Basquiat war ein Bahnbrecher, der nach den Jahren von Abstraktion, Minimalismus und Konzept-Kunst die Wiedergewinnung der gegenständlichen Kunst mit seinen unvergleichlichen, ausdrucksstarken Bildern und Zeichnungen betrieben hat. Stets hat Basquiat kompromisslos Stellung bezogen. Indem er den Pinsel und die Ölkreide wie eine Waffe einsetzt, kämpft er gegen Ausbeutung, Konsumgesellschaft, Unterdrückung, Rassismus und Polizeigewalt. Sein kritischer Umgang mit diesen Themen hat bis heute nichts an Bedeutung eingebüßt. Jean-Michel Basquiats künstlerisches Vermächtnis ist ungebrochen radikal und aktuell wie zu seinen Lebzeiten. Die Albertina zeigt den Ausnahmekünstler erstmals in Österreich mit einer umfassenden Retrospektive.

„Jean-Michel Basquiat war radikal in seiner Kunst. Fragen von Identität, Diaspora, Sklaverei und Alltagsrassismus finden sich in einer einzigartigen Stilistik wieder, welche es Basquiat ermöglichte, die Vergangenheit mit seiner Gegenwart, bis in unsere Zeit hinein zu verbinden.
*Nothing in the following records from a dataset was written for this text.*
(** ** [is_sideways] *)





(** ** The bar counter *)

Lemma breakout_up_effect dt hi lo cl s p :
  trend s = Some UP -> sph s = Some p -> Py.nonzero p = true ->
  Py.gt cl p = true ->
  let r := identify dt hi lo cl s in
  bars_since (final r) = 0 /\ sph (final r) = None /\
  spl (final r) = spl s /\ trend (final r) = Some UP /\
  high (final r) = high (final (pending_up dt hi lo s)) /\
  low (final r) = low (final (pending_up dt hi lo s)) /\
  forallb is_breakout (calls r) = true.
Proof.
  intros Ht Hp Hnz Hgt. rewrite identify_by_trend, Ht. cbv zeta.
  start_py s r. run_py.
  all: intros ->; cbn; try (repeat split; congruence).
Qed.

Lemma breakout_down_effect dt hi lo cl s p :
  trend s = Some DOWN -> spl s = Some p -> Py.nonzero p = true ->
  Py.lt cl p = true ->
  let r := identify dt hi lo cl s in
  bars_since (final r) = 0 /\ spl (final r) = None /\
  sph (final r) = sph s /\ trend (final r) = Some DOWN /\
  high (final r) = high (final (pending_down dt hi lo s)) /\
  low (final r) = low (final (pending_down dt hi lo s)) /\
  forallb is_breakout (calls r) = true.
Proof.
  intros Ht Hp Hnz Hgt. rewrite identify_by_trend, Ht. cbv zeta.
  start_py s r. run_py.
  all: intros ->; cbn; try (repeat split; congruence).
Qed.

Lemma reversal_resets_up dt hi lo cl s :
  trend s = Some UP ->
  let r := identify dt hi lo cl s in
  trend (final r) = Some DOWN -> bars_since (final r) = 0.
Proof.
  intros Ht. rewrite identify_by_trend, Ht. cbv zeta.
  start_py s r. run_py.
  all: intros ->; cbn; congruence.
Qed.

Lemma reversal_resets_down dt hi lo cl s :
  trend s = Some DOWN ->
  let r := identify dt hi lo cl s in
  trend (final r) = Some UP -> bars_since (final r) = 0.
Proof.
  intros Ht. rewrite identify_by_trend, Ht. cbv zeta.
  start_py s r. run_py.
  all: intros ->; cbn; congruence.
Qed.

Lemma pivot_forms_up dt hi lo cl s :
  trend s = Some UP -> sph s = None ->
  let r := identify dt hi lo cl s in
  sph (final r) <> None ->
  bars_since (final r) = 1 /\ sph (final r) = high s /\
  trend (final r) = Some UP.
Proof.
  intros Ht Hp. rewrite identify_by_trend, Ht. cbv zeta.
  start_py s r. run_py.
  all: intros ->; cbn; try congruence; try (repeat split; congruence).
Qed.

Lemma pivot_forms_down dt hi lo cl s :
  trend s = Some DOWN -> spl s = None ->
  let r := identify dt hi lo cl s in
  spl (final r) <> None ->
  bars_since (final r) = 1 /\ spl (final r) = low s /\
  trend (final r) = Some DOWN.
Proof.
  intros Ht Hp. rewrite identify_by_trend, Ht. cbv zeta.
  start_py s r. run_py.
  all: intros ->; cbn; try congruence; try (repeat split; congruence).
Qed.

(** C3, as the code has it.  After a bar that closes beyond the pending
    pivot, and after a bar on which the trend reverses, the counter is 0.
    The bar on which a new pivot forms is counted: the counter is 1 after
    it.  A bar that finds a pivot pending and closes neither beyond it nor
    beyond the reversal level adds exactly one. *)
Theorem bars_since_counter dt hi lo cl s :
  let r := identify dt hi lo cl s in
  (forall p, trend s = Some UP -> sph s = Some p -> Py.nonzero p = true ->
             Py.gt cl p = true -> bars_since (final r) = 0) /\
  (forall p, trend s = Some DOWN -> spl s = Some p -> Py.nonzero p = true ->
             Py.lt cl p = true -> bars_since (final r) = 0) /\
  (trend s = Some UP -> trend (final r) = Some DOWN ->
   bars_since (final r) = 0) /\
  (trend s = Some DOWN -> trend (final r) = Some UP ->
   bars_since (final r) = 0) /\
  (trend s = Some UP -> sph s = None -> sph (final r) <> None ->
   bars_since (final r) = 1) /\
  (trend s = Some DOWN -> spl s = None -> spl (final r) <> None ->
   bars_since (final r) = 1) /\
  (forall t p, trend s = Some t -> pivot t s = Some p ->
               Py.nonzero p = true ->
               quiet t p (coc s) (bar dt hi lo cl) = true ->
               bars_since (final r) = bars_since s + 1).
Proof.
  cbv zeta. repeat apply conj.
  - intros p Ht Hp Hnz Hb. now apply (breakout_up_effect dt hi lo cl s p).
  - intros p Ht Hp Hnz Hb. now apply (breakout_down_effect dt hi lo cl s p).
  - exact (reversal_resets_up dt hi lo cl s).
  - exact (reversal_resets_down dt hi lo cl s).
  - intros Ht Hp Hn. now apply (pivot_forms_up dt hi lo cl s).
  - intros Ht Hp Hn. now apply (pivot_forms_down dt hi lo cl s).
  - intros t p Ht Hp Hnz Hq.
    now apply (quiet_step t dt hi lo cl s p).
Qed.

Lemma bars_since_counter_witness :
  bars_since (final (identify 3 13 10 (25 # 2) up_pending)) = 0 /\
  bars_since (final (identify 3 8 5 (11 # 2) down_pending)) = 0 /\
  bars_since (final (identify 2 11 7 (15 # 2) up_started)) = 0 /\
  bars_since (final (identify 2 11 7 (21 # 2) down_started)) = 0 /\
  bars_since (final (identify 2 11 9 10 up_started)) = 1 /\
  bars_since (final (identify 2 9 7 8 down_started)) = 1 /\
  bars_since (final (identify 3 11 9 10 up_pending)) =
    bars_since up_pending + 1.
Proof.
  repeat apply conj.
  - destruct (bars_since_counter 3 13 10 (25 # 2) up_pending)
      as (H & _).
    apply (H 12%Q); vm_compute; reflexivity.
  - destruct (bars_since_counter 3 8 5 (11 # 2) down_pending)
      as (_ & H & _).
    apply (H 6%Q); vm_compute; reflexivity.
  - destruct (bars_since_counter 2 11 7 (15 # 2) up_started)
      as (_ & _ & H & _).
    apply H; vm_compute; reflexivity.
  - destruct (bars_since_counter 2 11 7 (21 # 2) down_started)
      as (_ & _ & _ & H & _).
    apply H; vm_compute; reflexivity.
  - destruct (bars_since_counter 2 11 9 10 up_started)
      as (_ & _ & _ & _ & H & _).
    apply H; vm_compute; congruence.
  - destruct (bars_since_counter 2 9 7 8 down_started)
      as (_ & _ & _ & _ & _ & H & _).
    apply H; vm_compute; congruence.
  - destruct (bars_since_counter 3 11 9 10 up_pending)
      as (_ & _ & _ & _ & _ & _ & H).
    apply (H UP 12%Q); vm_compute; reflexivity.
Defined.

(** C3 as stated fails on the bar that forms a pivot: with the trend [UP],
    the high 12 tracked and no pivot pending, the bar (11, 9, 10) makes no
    new high, so [sph] becomes 12, and the counter is then 1, not 0. *)
Lemma pivot_bar_counter_counterexample :
  let r := identify 2 11 9 10 up_started in
  trend up_started = Some UP /\ sph up_started = None /\
  high up_started = Some 12%Q /\
  value r = Returned tt /\ calls r = [] /\
  trend (final r) = Some UP /\ sph (final r) = Some 12%Q /\
  bars_since (final r) = 1 /\ bars_since (final r) <> 0.
Proof.
  vm_compute. repeat split; try reflexivity. discriminate.
Qed.

(** ** Reversals *)

Ltac finish :=
  first [ congruence
        | contradiction
        | repeat first [apply conj | intro];
          first [congruence | reflexivity | contradiction] ].

Ltac is_test b :=
  lazymatch b with
  | Py.lt _ _ => idtac
  | Py.gt _ _ => idtac
  | Py.nonzero _ => idtac
  | andb _ _ => idtac
  end.

Ltac leaf_norm := unfold_py; cbn [app andb negb] in *.

Ltac close_by_hyps :=
  leaf_norm;
  first
    [ finish
    | repeat match goal with
             | H : ?a = ?a -> _ |- _ => specialize (H eq_refl)
             | H : ?b = _ |- context [?b] => is_test b; rewrite H
             | H : ?b = _, H' : context [?b] |- _ =>
                 is_test b; rewrite H in H'
             end;
      leaf_norm; subst; finish ].

Lemma reversal_up dt hi lo cl s c :
  trend s = Some UP -> coc s = Some c -> Py.nonzero c = true ->
  Py.lt cl c = true ->
  Py.and_then (sph s) (fun p => Py.gt cl p) = false ->
  (Py.truthy (sph s) = false ->
   Py.and_then (high s) (fun x => Py.gt hi x) = false) ->
  let r := identify dt hi lo cl s in
  let top := stretched_high_up s hi in
  trend (final r) = Some DOWN /\ coc (final r) = top /\
  high (final r) = None /\ sph (final r) = None /\
  low (final r) = Some lo /\ bars_since (final r) = 0 /\
  (value r = Returned tt ->
   calls r =
   notify (on_reversal s) (Reversal (symbol s) dt (Some DOWN) cl top c)) /\
  (value r <> Returned tt -> calls r = []) /\
  (plot s = false -> value r = Returned tt).
Proof.
  intros Ht Hk Hnz Hlt Hb Hf. rewrite identify_by_trend, Ht. cbv zeta.
  start_py s r. run_py.
  all: intros ->; close_by_hyps.
Qed.

Lemma reversal_down dt hi lo cl s c :
  trend s = Some DOWN -> coc s = Some c -> Py.nonzero c = true ->
  Py.gt cl c = true ->
  Py.and_then (spl s) (fun p => Py.lt cl p) = false ->
  (Py.truthy (spl s) = false ->
   Py.and_then (low s) (fun x => Py.lt lo x) = false) ->
  let r := identify dt hi lo cl s in
  let bottom := stretched_low_down s lo in
  trend (final r) = Some UP /\ coc (final r) = bottom /\
  low (final r) = None /\ spl (final r) = None /\
  high (final r) = Some hi /\ bars_since (final r) = 0 /\
  (value r = Returned tt ->
   calls r =
   notify (on_reversal s) (Reversal (symbol s) dt (Some UP) cl bottom c)) /\
  (value r <> Returned tt -> calls r = []) /\
  (plot s = false -> value r = Returned tt).
Proof.
  intros Ht Hk Hnz Hlt Hb Hf. rewrite identify_by_trend, Ht. cbv zeta.
  start_py s r. run_py.
  all: intros ->; close_by_hyps.
Qed.

(** C1, as the code has it.  In an [UP] trend with a non-zero [coc], a bar
    that closes below [coc], does not close above a pending pivot and, when
    no pivot is pending, makes no new high, switches the trend to [DOWN]:
    the new [coc] is the tracked high, [high] and [sph] are cleared, [low]
    is this bar's low and the counter is 0.  When the call returns, a
    registered [on_reversal] has been invoked once, with the NEW [coc] as
    fifth argument and the old [coc] (the broken level) as sixth; it
    returns whenever line recording is off.  Symmetrically for [DOWN]. *)
Theorem reversal_switches_trend :
  (forall dt hi lo cl s c,
     trend s = Some UP -> coc s = Some c -> Py.nonzero c = true ->
     Py.lt cl c = true ->
     Py.and_then (sph s) (fun p => Py.gt cl p) = false ->
     (Py.truthy (sph s) = false ->
      Py.and_then (high s) (fun x => Py.gt hi x) = false) ->
     let r := identify dt hi lo cl s in
     let top := stretched_high_up s hi in
     trend (final r) = Some DOWN /\ coc (final r) = top /\
     high (final r) = None /\ sph (final r) = None /\
     low (final r) = Some lo /\ bars_since (final r) = 0 /\
     (value r = Returned tt ->
      calls r =
      notify (on_reversal s) (Reversal (symbol s) dt (Some DOWN) cl top c)) /\
     (value r <> Returned tt -> calls r = []) /\
     (plot s = false -> value r = Returned tt)) /\
  (forall dt hi lo cl s c,
     trend s = Some DOWN -> coc s = Some c -> Py.nonzero c = true ->
     Py.gt cl c = true ->
     Py.and_then (spl s) (fun p => Py.lt cl p) = false ->
     (Py.truthy (spl s) = false ->
      Py.and_then (low s) (fun x => Py.lt lo x) = false) ->
     let r := identify dt hi lo cl s in
     let bottom := stretched_low_down s lo in
     trend (final r) = Some UP /\ coc (final r) = bottom /\
     low (final r) = None /\ spl (final r) = None /\
     high (final r) = Some hi /\ bars_since (final r) = 0 /\
     (value r = Returned tt ->
      calls r =
      notify (on_reversal s) (Reversal (symbol s) dt (Some UP) cl bottom c)) /\
     (value r <> Returned tt -> calls r = []) /\
     (plot s = false -> value r = Returned tt)).
Proof.
  split.
  - exact reversal_up.
  - exact reversal_down.
Qed.

Lemma reversal_switches_trend_witness :
  (let s := set_on_reversal (Some 1%nat) up_pending in
   let r := identify 3 (25 # 2) 7 (15 # 2) s in
   trend (final r) = Some DOWN /\ coc (final r) = Some (25 # 2)%Q /\
   calls r =
   [Reversal None 3 (Some DOWN) (15 # 2) (Some (25 # 2)%Q) 8]) /\
  (let s := set_on_reversal (Some 1%nat) down_pending in
   let r := identify 3 11 (11 # 2) (21 # 2) s in
   trend (final r) = Some UP /\ coc (final r) = Some (11 # 2)%Q /\
   calls r =
   [Reversal None 3 (Some UP) (21 # 2) (Some (11 # 2)%Q) 10]).
Proof.
  destruct reversal_switches_trend as [Hup Hdown]. split.
  - intros s r.
    assert (P1 : trend s = Some UP) by (vm_compute; reflexivity).
    assert (P2 : coc s = Some 8%Q) by (vm_compute; reflexivity).
    assert (P3 : Py.and_then (sph s) (fun p => Py.gt (15 # 2) p) = false)
      by (vm_compute; reflexivity).
    assert (P4 : Py.truthy (sph s) = false ->
                 Py.and_then (high s) (fun x => Py.gt (25 # 2) x) = false)
      by (intros H; vm_compute in H; discriminate H).
    destruct (Hup 3 (25 # 2)%Q 7%Q (15 # 2)%Q s 8%Q P1 P2 eq_refl eq_refl
                P3 P4)
      as (H1 & H2 & _ & _ & _ & _ & H7 & _).
    refine (conj H1 (conj H2 _)).
    apply H7. vm_compute. reflexivity.
  - intros s r.
    assert (P1 : trend s = Some DOWN) by (vm_compute; reflexivity).
    assert (P2 : coc s = Some 10%Q) by (vm_compute; reflexivity).
    assert (P3 : Py.and_then (spl s) (fun p => Py.lt (21 # 2) p) = false)
      by (vm_compute; reflexivity).
    assert (P4 : Py.truthy (spl s) = false ->
                 Py.and_then (low s) (fun x => Py.lt (11 # 2) x) = false)
      by (intros H; vm_compute in H; discriminate H).
    destruct (Hdown 3 11%Q (11 # 2)%Q (21 # 2)%Q s 10%Q P1 P2 eq_refl
                eq_refl P3 P4)
      as (H1 & H2 & _ & _ & _ & _ & H7 & _).
    refine (conj H1 (conj H2 _)).
    apply H7. vm_compute. reflexivity.
Defined.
Seine Copy-Paste-Technik nahm unsere heutige Form des Arbeitens und Kommunizierens in einer digitalen Welt vorweg. Er kreierte Wissensräume aus Zeichen, Symbolen, Worten und Figuren, schlichtweg aus allem, was ihn umgab, seien es Rezeptionen der Geschichte, der Kunstgeschichte, wissenschaftliche Fakten, Comics, Hitchcock Filme, Fernsehsendungen, Erzählungen, Musik, Sport oder auch Zeichen und Symbole von Menschen in Obdachlosigkeit“, so der international renommierte Basquiat Spezialist und Kurator der Ausstellung Dieter Buchhart.

Vom Außenseiter zum ersten schwarzen Kunst-Star

Der aus einer bürgerlichen Familie stammende Basquiat wollte von Jugend an Künstler werden. Bereits als Kind bewundert er afro-amerikanische Vorbilder: Boxer wie Cassius Clay (später als Muhammad Ali bekannt), Musiker wie Louis Armstrong oder Charlie Parker. Er wird diese Figuren später als seine „Black Heroes“ in seinem Werk verewigen: oft mit einer Dornenkrone als Heiligenschein als Held und Märtyrer zugleich, Sieger und Opfer. Mit 17 schafft der Sohn eines Haitianers und einer Puerto-Ricanerin gemeinsam mit Al Díaz seine poetischen Graffiti unter dem Pseudonym SAMO©. Er begegnet dabei aber auch verschiedenen Subkulturen wie der New Wave Bewegung und hält sich im Mudd Club – einem Underground-Lokal der Musik- und Kunstszene – auf. Als einer der wenigen Schwarzen in einer von Weißen dominierten Kunst- und Galerienszene lernt er Madonna kennen, verkehrt mit Keith Haring und Andy Warhol, mit dem ihn eine besondere Freundschaft verbindet.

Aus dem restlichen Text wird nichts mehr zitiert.